駆け抜けた少女ー二幕ー【完】
ーーーなにが俺を忘れるな、だ。
「新八さんっ…好きっひゃあっ…」
忘れさそうとしていたくせに。
矢央の幸せを願うなら、自分など忘れて生きて行く方が良い。
望みなんて持たせると、矢央が辛いだけ。
なのにーーーーーーーー
「矢央っ…」
美しい涙を流し、自分に必死に応えようとしてくれる矢央を手放したくない。
自分の中でこんな感情が溢れて止まない日が来るとは思っていなかった永倉は、矢央の汚れのない肌へ何度も唇を落とした。

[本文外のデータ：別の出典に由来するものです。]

(** X3. The stored timeout is never zero: after every sequence of
    assignments on a fresh object it is unset or a float that does not
    compare equal to 0.0. *)
Theorem timeout_is_never_zero (l : list assignment) (t : float) :
  timeout (lifetime str_encode bytes_decode float_of_str l __init__) = Some t ->
  SFeqb t float_zero = false.
Proof.
  assert (Hinv : forall self : ConnectionMessageBased,
             (forall t0, timeout self = Some t0 -> SFeqb t0 float_zero = false) ->
             forall t0,
               timeout (lifetime str_encode bytes_decode float_of_str l self)
                 = Some t0 ->
               SFeqb t0 float_zero = false).
  { induction l as [| a l IH]; intros self Hself; simpl; [exact Hself |].
    apply IH.
    destruct a as [name | size | value | termination | termination]; simpl assign.
    - destruct (encoding_setter_others name self) as [stored ->]. exact Hself.
    - destruct (max_read_size_setter_others size self) as [stored [-> _]].
      exact Hself.
    - destruct (set_timeout_value_stored value self)
        as [stored [-> [-> | [-> | [t1 [-> Ht1]]]]]]; simpl.
      + exact Hself.
      + intros t0 Hnone. discriminate Hnone.
      + intros t0 Hsome. inversion Hsome. subst. exact Ht1.
    - exact Hself.
    - exact Hself. }
  apply Hinv. intros t0 Hnone. discriminate Hnone.
Qed.
End SetterFacts.

Lemma timeout_is_never_zero_witness :
  timeout (lifetime sample_encode sample_decode sample_float_of_str
             [SetTimeout (PyInt 0); SetTimeout (PyStr "5"); SetTimeout PyNone]
             __init__) = Some float_five /\
  SFeqb float_five float_zero = false.
Proof.
  split; [reflexivity |].
  apply (timeout_is_never_zero sample_encode sample_decode sample_float_of_str
           [SetTimeout (PyInt 0); SetTimeout (PyStr "5"); SetTimeout PyNone]
           float_five).
  reflexivity.
Defined.

Section TimeoutEdges.
Variable float_of_str : string -> option float.

(** X4. When the call with a value other than [None] returns, the stored
    timeout is unset or a float that is greater than zero or not a number:
    a NaN is stored without complaint. *)
Theorem set_timeout_value_returns (value : pyval) (self self' : ConnectionMessageBased) :
  value <> PyNone ->
  _set_timeout_value float_of_str value self = (Ok tt, self') ->
  timeout self' = None \/
  exists t : float,
    timeout self' = Some t /\ (SFltb float_zero t = true \/ t = S754_nan).
Proof.
  intros Hvalue Hcall.
  destruct (py_float float_of_str value) as [t | e] eqn:Hconv.
  - rewrite (set_timeout_value_converted float_of_str value t self Hconv) in Hcall.
    destruct (SFeqb t float_zero) eqn:Hzero.
    + inversion Hcall. left. reflexivity.
    + destruct (SFltb t float_zero) eqn:Hneg; [discriminate Hcall |].
      inversion Hcall. right. exists t. split; [reflexivity |].
      destruct t as [sg | sg | | sg m e]; try destruct sg;
        cbn in Hzero, Hneg; try discriminate;
        (left; reflexivity) || (right; reflexivity).
  - rewrite (set_timeout_value_refused float_of_str value e self Hconv Hvalue)
      in Hcall.
    discriminate Hcall.
Qed.

(** X5. Every value that [float] converts to a negative number, so every
    negative float and every negative integer that [float] converts, is
    stored as the timeout of the object before the call raises
    [ValueError]. *)
Theorem set_timeout_value_stores_negative (self : ConnectionMessageBased) :
  (forall t : float, SFltb t float_zero = true ->
     _set_timeout_value float_of_str (PyFloat t) self
       = (Raise ValueError, set_timeout (Some t) self) /\
     timeout (snd (_set_timeout_value float_of_str (PyFloat t) self)) = Some t) /\
  (forall (n : Z) (t : float), n < 0 -> float_of_int n = Ok t ->
     _set_timeout_value float_of_str (PyInt n) self
       = (Raise ValueError, set_timeout (Some t) self) /\
     SFltb t float_zero = true).
Proof.
  split.
  - intros t Hneg.
    rewrite (set_timeout_value_negative float_of_str (PyFloat t) t self eq_refl Hneg).
    split; reflexivity.
  - intros n t Hn Hconv. split.
    + apply set_timeout_value_negative_int; assumption.
    + apply (float_of_int_negative n t Hn Hconv).
Qed.

(** X6. A value that [float] refuses, such as a text that is no number or
    an integer beyond the range of a float, makes the call raise the
    exception of [float] and leaves the object as it was. *)
Theorem set_timeout_value_refusal (value : pyval) (e : exn)
  (self : ConnectionMessageBased) :
  value <> PyNone ->
  py_float float_of_str value = Raise e ->
  _set_timeout_value float_of_str value self = (Raise e, self) /\
  timeout (snd (_set_timeout_value float_of_str value self)) = timeout self.
Proof.
  intros Hvalue Hconv.
  rewrite (set_timeout_value_refused float_of_str value e self Hconv Hvalue).
  split; reflexivity.
Qed.

(** X7. A stored timeout is cleared by a zero and by nothing else: on an
    object with a timeout, the timeout is unset after the call exactly
    when the value is not [None] and [float] converts it to a float that
    compares equal to 0.0. *)
Theorem set_timeout_value_clears (value : pyval) (t0 : float)
  (self : ConnectionMessageBased) :
  timeout self = Some t0 ->
  (timeout (snd (_set_timeout_value float_of_str value self)) = None <->
   value <> PyNone /\
   exists t : float,
     py_float float_of_str value = Ok t /\ SFeqb t float_zero = true).
Proof.
  intro Hstored. split.
  - intro Hcleared.
    destruct (py_float float_of_str value) as [t | e] eqn:Hconv.
    + split; [intros ->; discriminate Hconv |].
      exists t. split; [reflexivity |].
      rewrite (set_timeout_value_converted float_of_str value t self Hconv)
        in Hcleared.
      destruct (SFeqb t float_zero); [reflexivity |].
      destruct (SFltb t float_zero); discriminate Hcleared.
    + exfalso. destruct value;
        try (rewrite (set_timeout_value_refused float_of_str _ e self Hconv)
               in Hcleared by discriminate);
        simpl in Hcleared; unfold timeout in *; congruence.
  - intros [Hvalue [t [Hconv Hzero]]].
    rewrite (set_timeout_value_converted float_of_str value t self Hconv), Hzero.
    reflexivity.
Qed.
End TimeoutEdges.

Lemma set_timeout_value_returns_witness :
  timeout (set_timeout (Some S754_nan) __init__) = None \/
  exists t : float,
    timeout (set_timeout (Some S754_nan) __init__) = Some t /\
    (SFltb float_zero t = true \/ t = S754_nan).
Proof.
  apply (set_timeout_value_returns sample_float_of_str (PyFloat S754_nan) __init__).
  - discriminate.
  - reflexivity.
Defined.

Lemma set_timeout_value_stores_negative_witness :
  _set_timeout_value sample_float_of_str (PyFloat (S754_infinity true))
      (set_timeout (Some float_five) __init__)
    = (Raise ValueError,
       set_timeout (Some (S754_infinity true))
         (set_timeout (Some float_five) __init__)) /\
  _set_timeout_value sample_float_of_str (PyInt (-1)) __init__
    = (Raise ValueError, set_timeout (Some float_minus_one) __init__).
Proof.
  split.
  - apply (set_timeout_value_stores_negative sample_float_of_str
             (set_timeout (Some float_five) __init__)).
    reflexivity.
  - apply (set_timeout_value_stores_negative sample_float_of_str __init__);
      [lia | reflexivity].
Defined.

Lemma set_timeout_value_refusal_witness :
  _set_timeout_value sample_float_of_str (PyStr "five")
      (set_timeout (Some float_five) __init__)
    = (Raise ValueError, set_timeout (Some float_five) __init__) /\
  _set_timeout_value sample_float_of_str (PyInt (2 ^ 1024))
      (set_timeout (Some float_five) __init__)
    = (Raise OverflowError, set_timeout (Some float_five) __init__).
Proof.
  split.
  - apply (set_timeout_value_refusal sample_float_of_str (PyStr "five") ValueError
             (set_timeout (Some float_five) __init__)).
    + discriminate.
    + reflexivity.
  - apply (set_timeout_value_refusal sample_float_of_str (PyInt (2 ^ 1024))
             OverflowError (set_timeout (Some float_five) __init__)).
    + discriminate.
    + vm_compute. reflexivity.
Defined.

Lemma set_timeout_value_clears_witness :
  timeout (snd (_set_timeout_value sample_float_of_str (PyFloat (S754_zero true))
                  (set_timeout (Some float_five) __init__))) = None.
Proof.
  apply (set_timeout_value_clears sample_float_of_str (PyFloat (S754_zero true))
           float_five (set_timeout (Some float_five) __init__) eq_refl).
  split; [discriminate |].
  exists (S754_zero true). split; reflexivity.
Defined.

(** ** Further properties of query *)

Section QueryEdges.
Context {Dev : Type} `{MessageBased Dev}.
Variable time_sleep : pyval -> M Dev unit.

(** The record of calls after each step that returned or raised. *)
Lemma write_result_calls (message : string) (w w1 : world Dev) (o : outcome Z) :
  write message w = (o, w1) -> calls w1 = (calls w ++ [CallWrite message])%list.
Proof.
  intro Hstep. rewrite <- (write_calls message w), Hstep. reflexivity.
Qed.

Lemma read_result_calls (size : pyval) (w w1 : world Dev) (o : outcome string) :
  read size w = (o, w1) -> calls w1 = (calls w ++ [CallRead size])%list.
Proof.
  intro Hstep. rewrite <- (read_calls size w), Hstep. reflexivity.
Qed.

Lemma pause_result_calls (delay : pyval) (w w1 : world Dev) (o : outcome unit) :
  pause time_sleep delay w = (o, w1) ->
  calls w1 = calls w \/ calls w1 = (calls w ++ [CallSleep delay])%list.
Proof.
  unfold pause, bind, lift.
  destruct (py_gt_zero delay) as [[|] | e]; intro Hstep.
  - right. rewrite <- (sleep_calls time_sleep delay w), Hstep. reflexivity.
  - left. inversion Hstep. reflexivity.
  - left. inversion Hstep. reflexivity.
Qed.

(** X8. A delay that is a number but not greater than zero (a negative
    integer or float, a NaN, [False]) is no error and no delay: [query] is
    then [write] followed at once by [read], whatever [time.sleep] would
    do. *)
Theorem query_delay_not_positive (message : string) (delay size : pyval)
  (w : world Dev) :
  (exists n : Z, delay = PyInt n /\ n <= 0) \/
  (exists f : float, delay = PyFloat f /\ SFltb float_zero f = false) \/
  delay = PyBool false ->
  query time_sleep message delay size w = write_then_read message size w.
Proof.
  intro Hdelay. apply query_not_positive.
  destruct Hdelay as [[n [-> Hn]] | [[f [-> Hf]] | ->]]; simpl.
  - destruct (Z.ltb_spec 0 n); [lia | reflexivity].
  - rewrite Hf. reflexivity.
  - reflexivity.
Qed.

(** X9. A delay that is no number ([None], a text) is found out only
    after the message has gone: once [write] has returned, [query] raises
    [TypeError] in the state [write] left, and neither [time.sleep] nor
    [read] is called. *)
Theorem query_delay_not_a_number (message : string) (delay size : pyval)
  (w w1 : world Dev) (n : Z) :
  delay = PyNone \/ (exists text : string, delay = PyStr text) ->
  write message w = (Ok n, w1) ->
  query time_sleep message delay size w = (Raise TypeError, w1) /\
  calls w1 = (calls w ++ [CallWrite message])%list.
Proof.
  intros Hdelay Hwrite. split.
  - rewrite (query_write_returns time_sleep message delay size w w1 n Hwrite).
    unfold pause, bind, lift.
    destruct Hdelay as [-> | [text ->]]; reflexivity.
  - apply (write_result_calls message w w1 (Ok n) Hwrite).
Qed.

自分のものだという証を、その白い肌に幾つも幾つも咲かせていく。
「新八さん…お願い…ですっ…好きって…あっ」
「…っ好きだ。矢央…愛してる…」
永倉の頬を両手で包み込んでいた矢央の瞳からは、とめどなく涙が溢れた。
痛くて辛いのに、この感覚や感情は全て目の前の愛しい男がくれるものだと思えば全てが愛しい。
お互い思い出を残すように、忘れないように何度も何度も口付けを交わし、気付けば空はうっすらと明るくなり始めていた。
気を失ってしまった矢央の額を撫でる。
頬には涙の後、そして情事のあとの余韻が残る赤見の増した頬。
順番に撫で唇を落とし、最後に薄く開いた唇を名残惜しそうに撫で口付ける。